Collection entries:
◆ ◆ ◆
Lemma get_condition_status_single_word_witness :
  evaluated_field comma_separated (Some "a,b") /\
  is_id "a,b" = true /\
  get_condition_status demo_host comma_separated
    = condition_on_problem_list demo_host comma_separated ["a,b"].
Proof.
  assert (H : evaluated_field comma_separated (Some "a,b"))
    by (right; split; reflexivity).
  split; [exact H |]. split; [reflexivity |].
  exact (get_condition_status_single_word demo_host comma_separated "a,b"
           H eq_refl).
Defined.

(** X6: two ids of ASCII characters separated by one whitespace
    character (a blank, a tab, a line break, a no-break space) are
    looked up as two problems, in their order. *)
Theorem get_condition_status_two_words
    (host : Host) (self : FlowCheckPointXblock) (p q : string) (c : ascii) :
  evaluated_field self (Some (p ++ String c q)%string) ->
  isspace c = true -> is_id p = true -> is_id q = true ->
  get_condition_status host self
    = condition_on_problem_list host self [p; q].
Proof.
  intros Hf Hc Hp Hq. rewrite (get_condition_status_reads host self _ Hf).
  simpl. unfold split. rewrite (split_from_app p q c Hc None).
  fold (split p). fold (split q).
  rewrite (split_word p (is_id_word p Hp)), (split_word q (is_id_word q Hq)).
  reflexivity.
Qed.

Lemma get_condition_status_two_words_witness :
  evaluated_field no_break_separated
    (Some ("a" ++ String "160"%char "b")%string) /\
  isspace "160"%char = true /\ is_id "a" = true /\ is_id "b" = true /\
  get_condition_status demo_host no_break_separated
    = condition_on_problem_list demo_host no_break_separated ["a"; "b"].
Proof.
  assert (H : evaluated_field no_break_separated
                (Some ("a" ++ String "160"%char "b")%string))
    by (right; split; reflexivity).
  split; [exact H |]. repeat (split; [reflexivity |]).
  exact (get_condition_status_two_words demo_host no_break_separated
           "a" "b" "160"%char H eq_refl eq_refl eq_refl).
Defined.

(** X7: an id field that is empty or all whitespace names no problem,
    and the status is [False] whatever the comparison is. *)
Theorem get_condition_status_blank_field
    (host : Host) (self : FlowCheckPointXblock) (s : string) :
  evaluated_field self (Some s) ->
  all_chars isspace s = true ->
  get_condition_status host self = inr false.
Proof.
  intros Hf Hs. rewrite (get_condition_status_reads host self _ Hf).
  simpl. rewrite (split_blank s Hs). reflexivity.
Qed.

Lemma get_condition_status_blank_field_witness :
  evaluated_field blank_problem (Some "  ") /\
  all_chars isspace "  " = true /\
  get_condition_status demo_host blank_problem = inr false.
Proof.
  assert (H : evaluated_field blank_problem (Some "  "))
    by (left; split; reflexivity).
  split; [exact H |]. split; [reflexivity |].
  exact (get_condition_status_blank_field demo_host blank_problem "  "
           H eq_refl).
Defined.

(** X8: when the id field of the block's condition holds [None],
    [get_condition_status] raises [AttributeError], and the handler
    raises it too instead of answering. *)
Theorem get_condition_status_unset_field
    (host : Host) (self : FlowCheckPointXblock)
    (data : json) (suffix : string) :
  evaluated_field self None ->
  get_condition_status host self = inl AttributeError /\
  condition_status_handler host self data suffix = inl AttributeError.
Proof.
  intros Hf. unfold condition_status_handler.
  rewrite (get_condition_status_reads host self _ Hf).
  split; reflexivity.
Qed.

Lemma get_condition_status_unset_field_witness :
  evaluated_field default_block None /\
  get_condition_status demo_host default_block = inl AttributeError /\
  condition_status_handler demo_host default_block JNull ""
    = inl AttributeError.
Proof.
  assert (H : evaluated_field default_block None)
    by (left; split; reflexivity).
  split; [exact H |].
  exact (get_condition_status_unset_field demo_host default_block JNull ""
           H).
Defined.

Lemma compare_scores_same_comparison
    (self self' : FlowCheckPointXblock) (correct total : value) :
  operator self = operator self' -> ref_value self = ref_value self' ->
  compare_scores self correct total = compare_scores self' correct total.
Proof.
  intros Ho Hr. unfold compare_scores. rewrite Ho, Hr. reflexivity.
Qed.

(** X9: the two conditions are evaluated alike: two blocks with the
    same comparison whose conditions read the same id string have the
    same status, so 'Grade of a problem' on several ids is their
    average. *)
Theorem get_condition_status_same_field
    (host : Host) (self self' : FlowCheckPointXblock)
    (field : option string) :
  evaluated_field self field -> evaluated_field self' field ->
  operator self = operator self' -> ref_value self = ref_value self' ->
  get_condition_status host self = get_condition_status host self'.
Proof.
  intros Hf Hf' Ho Hr.
  rewrite (get_condition_status_reads host self _ Hf),
    (get_condition_status_reads host self' _ Hf').
  destruct (field_split field) as [e | problems]; [reflexivity |].
  simpl. unfold condition_on_problem_list.
  change (fetched_scores host self' problems)
    with (fetched_scores host self problems).
  destruct (aggregate (fetched_scores host self problems)) as [e | ct];
    [reflexivity |].
  simpl. apply compare_scores_same_comparison; assumption.
Qed.

Lemma get_condition_status_same_field_witness :
  evaluated_field grade_of_two (Some "a b") /\
  evaluated_field average_of_two (Some "a b") /\
  operator grade_of_two = operator average_of_two /\
  ref_value grade_of_two = ref_value average_of_two /\
  get_condition_status demo_host grade_of_two
    = get_condition_status demo_host average_of_two.
Proof.
  assert (H : evaluated_field grade_of_two (Some "a b"))
    by (left; split; reflexivity).
  assert (H' : evaluated_field average_of_two (Some "a b"))
    by (right; split; reflexivity).
  split; [exact H |]. split; [exact H' |].
  split; [reflexivity |]. split; [reflexivity |].
  exact (get_condition_status_same_field demo_host grade_of_two
           average_of_two (Some "a b") H H' eq_refl eq_refl).
Defined.

(** ** Scores that are missing, repeated or swapped *)

Lemma fetched_scores_cons
    (host : Host) (self : FlowCheckPointXblock)
    (p : string) (problems : list string) :
  fetched_scores host self (p :: problems)
    = (fetched_scores host self [p] ++ fetched_scores host self problems)%list.
Proof.
  unfold fetched_scores. simpl.
  destruct (scores_client_get host _); reflexivity.
Qed.

Lemma fetched_scores_single
    (host : Host) (self : FlowCheckPointXblock) (p : string) :
  fetched_scores host self [p] = []
  \/ exists s, fetched_scores host self [p] = [s].
Proof.
  unfold fetched_scores. simpl.
  destruct (scores_client_get host _) as [s |]; [right; exists s | left];
    reflexivity.
Qed.

Lemma fetched_scores_unscored
    (host : Host) (self : FlowCheckPointXblock) (problems : list string) :
  fetched_scores host self (filter (has_score host self) problems)
    = fetched_scores host self problems.
Proof.
  induction problems as [| p problems IH]; [reflexivity |].
  cbn [filter]. rewrite (fetched_scores_cons host self p problems).
  destruct (has_score host self p) eqn:Hs.
  - rewrite fetched_scores_cons, IH. reflexivity.
  - unfold has_score in Hs.
    destruct (fetched_scores host self [p]); [exact IH | discriminate Hs].
Qed.

(** X10: problems on which the user has no fetched score do not count:
    dropping them from the list leaves the result as it is. *)
Theorem condition_on_problem_list_unscored
    (host : Host) (self : FlowCheckPointXblock) (problems : list string) :
  condition_on_problem_list host self
      (filter (has_score host self) problems)
    = condition_on_problem_list host self problems.
Proof.
  unfold condition_on_problem_list.
  rewrite fetched_scores_unscored. reflexivity.
Qed.

(** X11: when the user has a score on none of the problems, the result
    is [False] for every operator and every [ref_value], "equal to 0"
    and "less than" included. *)
Theorem condition_on_problem_list_no_score
    (host : Host) (self : FlowCheckPointXblock) (problems : list string) :
  (forall p, In p problems -> has_score host self p = false) ->
  condition_on_problem_list host self problems = inr false.
Proof.
  intros H. unfold condition_on_problem_list.
  rewrite <- fetched_scores_unscored.
  replace (filter (has_score host self) problems) with (@nil string).
  - reflexivity.
  - symmetry. induction problems as [| p problems IH]; [reflexivity |].
    cbn [filter]. rewrite (H p (or_introl eq_refl)).
    apply IH. intros q Hq. apply H. right. exact Hq.
Qed.

Lemma condition_on_problem_list_no_score_witness :
  (forall p, In p ["x"; "y"] -> has_score demo_host less_than_hundred p = false) /\
  condition_on_problem_list demo_host less_than_hundred ["x"; "y"]
    = inr false.
Proof.
  assert (H : forall p, In p ["x"; "y"] ->
                has_score demo_host less_than_hundred p = false).
  { intros p [<- | [<- | []]]; reflexivity. }
  split; [exact H |].
  exact (condition_on_problem_list_no_score demo_host less_than_hundred
           ["x"; "y"] H).
Defined.

(** X12: [condition_on_problem_list] returns a result exactly when at
    most two scores are fetched; otherwise it raises
    [AttributeError]. *)
Theorem condition_on_problem_list_returns_iff
    (host : Host) (self : FlowCheckPointXblock) (problems : list string) :
  ((exists b, condition_on_problem_list host self problems = inr b)
   <-> (List.length (fetched_scores host self problems) <= 2)%nat) /\
  (condition_on_problem_list host self problems = inl AttributeError
   <-> (2 < List.length (fetched_scores host self problems))%nat).
Proof.
  destruct (Nat.le_gt_cases
              (List.length (fetched_scores host self problems)) 2)
    as [Hle | Hgt].
  - destruct (condition_on_problem_list_returns host self problems Hle)
      as [b Hb].
    split.
    + split; [intros _; exact Hle | intros _; exists b; exact Hb].
    + split; [intros H; rewrite Hb in H; discriminate H | intros H; lia].
  - assert (He : condition_on_problem_list host self problems
                 = inl AttributeError).
    { unfold condition_on_problem_list.
      rewrite (aggregate_three_or_more _ Hgt). reflexivity. }
    split.
    + split; [intros [b Hb]; rewrite He in Hb; discriminate Hb
             | intros H; lia].
    + split; [intros _; exact Hgt | intros _; exact He].
Qed.

(** X13: when the user has a score on each of two problems, the
    result is the comparison on the sum of the two [correct] values and
    the sum of the two [total] values. *)
Theorem condition_on_problem_list_pair
    (host : Host) (self : FlowCheckPointXblock) (p q : string)
    (s1 s2 : Score) :
  fetched_scores host self [p] = [s1] ->
  fetched_scores host self [q] = [s2] ->
  condition_on_problem_list host self [p; q]
    = compare_scores self (VNum (correct s1 + correct s2))
        (VNum (total s1 + total s2)).
Proof.
  intros Hp Hq.
  assert (Hpq : fetched_scores host self [p; q] = [s1; s2])
    by (rewrite (fetched_scores_cons host self p [q]), Hp, Hq; reflexivity).
  rewrite (condition_on_two_scores host self [p; q] s1 s2 Hpq).
  unfold sum_correct, sum_total. cbn [map fold_right].
  rewrite !Z.add_0_r. reflexivity.
Qed.

Lemma condition_on_problem_list_pair_witness :
  fetched_scores demo_host average_of_two ["a"] = [mkScore 2 2] /\
  fetched_scores demo_host average_of_two ["b"] = [mkScore 3 3] /\
  condition_on_problem_list demo_host average_of_two ["a"; "b"]
    = compare_scores average_of_two (VNum (2 + 3)) (VNum (2 + 3)).
Proof.
  split; [reflexivity |]. split; [reflexivity |].
  apply (condition_on_problem_list_pair demo_host average_of_two "a" "b"
           (mkScore 2 2) (mkScore 3 3)); reflexivity.
Defined.

(** X14: the order of two problems does not matter. *)
Theorem condition_on_problem_list_swap
    (host : Host) (self : FlowCheckPointXblock) (p q : string) :
  condition_on_problem_list host self [p; q]
    = condition_on_problem_list host self [q; p].
Proof.
  unfold condition_on_problem_list.
  rewrite (fetched_scores_cons host self p [q]),
    (fetched_scores_cons host self q [p]).
  destruct (fetched_scores_single host self p) as [-> | [s ->]];
    destruct (fetched_scores_single host self q) as [-> | [s' ->]];
    try reflexivity.
  cbn [app]. rewrite !aggregate_two.
  unfold sum_correct, sum_total. simpl.
  f_equal; f_equal; lia.
Qed.

Lemma condition_on_one_score
    (host : Host) (self : FlowCheckPointXblock) (problems : list string)
    (s : Score) :
  fetched_scores host self problems = [s] ->
  condition_on_problem_list host self problems
    = compare_scores self (VNum (correct s)) (VNum (total s)).
Proof.
  intros H. unfold condition_on_problem_list.
  rewrite H, aggregate_one. reflexivity.
Qed.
◆ ◆ ◆
Task to carry out: Which lines above run from the one containing "rewrite (split_word p" to the one containing "assert (H : evaluated_field no_break_separated"? Give them again exactly, both ends included.

Answer for this exercise:
  rewrite (split_word p (is_id_word p Hp)), (split_word q (is_id_word q Hq)).
  reflexivity.
Qed.

Lemma get_condition_status_two_words_witness :
  evaluated_field no_break_separated
    (Some ("a" ++ String "160"%char "b")%string) /\
  isspace "160"%char = true /\ is_id "a" = true /\ is_id "b" = true /\
  get_condition_status demo_host no_break_separated
    = condition_on_problem_list demo_host no_break_separated ["a"; "b"].
Proof.
  assert (H : evaluated_field no_break_separated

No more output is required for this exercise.